:: DATA SUPPLIED ::

Lemma integer_field_sound :
  fast_sound (total luauF_integerextract) int64_extract /\
  fast_sound (total luauF_integerclamp) int64_clamp.
Proof.
  split; intros n p v Hv; injection Hv as Hv;
    unfold luauF_integerextract, luauF_integerclamp in Hv.
  - assert (Hfield : forall args x f w,
      luaL_checkinteger64 args 1 = Ret x -> luaL_checkinteger64 args 2 = Ret f ->
      luaL_optinteger64 args 3 1 = Ret w ->
      (if (f <? 0) || (63 <? f) || (w <? 1) || (64 <? w) || (64 <? f + w) then None
       else setl (Z.land (shr_u (u64 x) f) (shr_u ULLONG_MAX (64 - w)))) = Some v ->
      int64_extract args = Ret [v]).
    { intros args x f w H1 H2 H3 Hf. fast_cases. bool_simpl.
      unfold int64_extract. rewrite H1, H2, H3. cbn [outcome_bind].
      rewrite (proj2 (Z.leb_le 0 f)), (proj2 (Z.leb_le f 63)), (proj2 (Z.ltb_lt 0 w)) by lia.
      cbn [luaL_argcheck outcome_bind andb]. unfold add_s.
      rewrite (proj2 (in_s_b_spec 64 (f + w))) by (unfold in_s; lia). cbn [outcome_bind].
      by rewrite (proj2 (Z.ltb_ge 64 (f + w))) by lia. }
    destruct p as [|[] [|[] [|[] rest]]]; try done; destruct (n <=? 1); try done;
      by eapply Hfield.
  - destruct p as [|[] [|[] [|[] rest]]]; try done. fast_cases.
    unfold int64_clamp. read_args. bool_simpl.
    rewrite (proj2 (Z.leb_le _ _)) by lia. cbn. by repeat case_match.
Qed.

:::

### [TASK OBJECTIVE]
Above are the records; from them, give again exactly the lines from the one containing "fast_sound (total luauF_integerextract)" to the one containing "(if (f <? 0) || (63", both lines included, and nothing more.

### [WRITTEN RESPONSE]
  fast_sound (total luauF_integerextract) int64_extract /\
  fast_sound (total luauF_integerclamp) int64_clamp.
Proof.
  split; intros n p v Hv; injection Hv as Hv;
    unfold luauF_integerextract, luauF_integerclamp in Hv.
  - assert (Hfield : forall args x f w,
      luaL_checkinteger64 args 1 = Ret x -> luaL_checkinteger64 args 2 = Ret f ->
      luaL_optinteger64 args 3 1 = Ret w ->
      (if (f <? 0) || (63 <? f) || (w <? 1) || (64 <? w) || (64 <? f + w) then None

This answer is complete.